A study of the tie between memory and exercise illustrates this well. Research shows older adults who exercised consistently in their youth outperformed their peers on memory and cognitive skills tests. Their scores matched most closely with other test takers up to 10 years younger.

Since you are only as old as you feel, keep your body and mind feeling young by prioritizing regular exercise throughout your life.

Pick Either Aerobic and Anaerobic Exercise for a Healthy Brain

Your brain isn’t too picky about the exercise it needs to thrive. All you need to do is ramp up blood circulation to start seeing improvements. Like you learned above, the brain benefits of exercise come from increased blood flow to the region.

High-energy activities like tennis, cycling, swimming, and soccer elevate your heart rate above its resting norm. These movements are considered aerobic exercise and are great at quickly moving blood through your body.
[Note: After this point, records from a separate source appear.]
Definition gap_stop (m : GapMonitor) : GapMonitor :=
  {| gm_started := false; gm_startedAt := gm_startedAt m; gm_baseline := gm_baseline m; gm_timer := false;
     gm_active := (fun '(at_, _) => (at_, true)) <$> gm_active m; gm_lastNotified := gm_lastNotified m;
     gm_status := gm_status m |}.

(** The timer fires: [#check] up to the answer of the node. *)
Definition gap_timer_fires (now : Z) (m : GapMonitor) : GapMonitor :=
  if gm_timer m
  then {| gm_started := gm_started m; gm_startedAt := gm_startedAt m; gm_baseline := gm_baseline m; gm_timer := false;
          gm_active := if negb (gm_started m) || bool_decide (gm_active m <> None) then gm_active m
                       else Some (now, false);
          gm_lastNotified := gm_lastNotified m; gm_status := gm_status m |}
  else m.

(** What a check concludes of the tip height and the last verified block. *)
Record GapFinding := {
  fi_observerHeight : option Z;
  fi_stacksGap : option Z;
  fi_silence : option Z;
  fi_degraded : bool;
  fi_reason : GapReason;
}.
(** The active job of the scope makes way. *)
Definition supersede (v : JobBinding) (changedAt reason : string) (id : string) (active : JobRow)
    : engine_tx unit :=
  activeAnchor ← of_result_tx (match Anchor.parseChainAnchor (jb_chainAnchor (tj_binding active)) with
                               | Ok a => Ok a | Err _ => Err engine_schema end);
  _ ← conflict_unless (negb (
        (Anchor.stacksBlockHeight (jb_chainAnchor v) <? Anchor.stacksBlockHeight activeAnchor) ||
        (Anchor.burnBlockHeight (jb_chainAnchor v) <? Anchor.burnBlockHeight activeAnchor))) older_chain_facts;
  _ ← check_tx (bool_decide (tj_state active ∈ supersedable)) (in_flight id (tj_state active));
  _ ← of_transition (Job.assertTransactionJobTransition (tj_state active) Job.superseded);
  _ ← update_job (job_at id (tj_state active) (tj_stateVersion active))
        (job_to Job.superseded None (Some reason) None changedAt);
  _ ← update_approvals (approval_of id) (invalidated changedAt ("job-superseded:" ++ reason)%string);
  mret tt.

Definition createOrSupersedeLogicalJob (i : CreateLogicalJobInput) (changedAt reason : string)
    : engine_op (string * JobRow * bool * option string) := transaction (
  v ← of_result_tx (parseCreateLogicalJobInput i);
  _ ← check_tx (isDatetime changedAt && length_between 1 2000 reason) engine_schema;
  _ ← assertAcceptedJobAttestation v;
  o ← read_tx (sameIdempotency v);
  existing ← parsed jobRowSchema o;
  match existing with
  | Some (id, r) =>
      if jobMatchesInput r v then x ← mapJob id r; mret (x, false, None)
      else throw_tx (engine_conflict different_durable_work)
  | None =>
      o ← read_tx (fun d => find (fun _ r => of_scope (jb_operationScopeKey v) r && active_job r) (jobs d));
      active ← parsed jobRowSchema o;
      _ ← match active with
          | Some (id, r) => supersede v changedAt reason id r
          | None => mret tt
          end;
      r ← insertPreparedJob (cj_jobId i) v;
      _ ← match active with
          | Some (id, _) =>
              update_job (fun k s => String.eqb k id && bool_decide (tj_state s = Job.superseded))
                (job_related (cj_jobId i))
          | None => mret tt
          end;
      x ← mapJob (cj_jobId i) r;
      mret (x, true, fst <$> active)
  end).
Aerobic exercise and brain health go hand in hand. Fast-paced movements increase blood flow in your head and neck, supplying your brain with plenty of oxygen and nutrients.

But it doesn’t have to be all aerobic exercise all the time. Anaerobic exercises produce similar brain-boosting results. Resistance movements and strength training are also great ways to work out for your brain.

You don’t even have to go all out for your brain to see benefits. Activities like yoga, tai chi, and other low-impact sports hone your concentration skills and focus while lowering stress levels.

Variety of movement is great for your body and brain. Developing multi-faceted workouts that include strength training, balance, low-impact, and aerobic movements should be your goal.

See this relationship in action yourself. Protect the health of your brain and body with regular physical activity. Exercise daily and notice how your brain responds.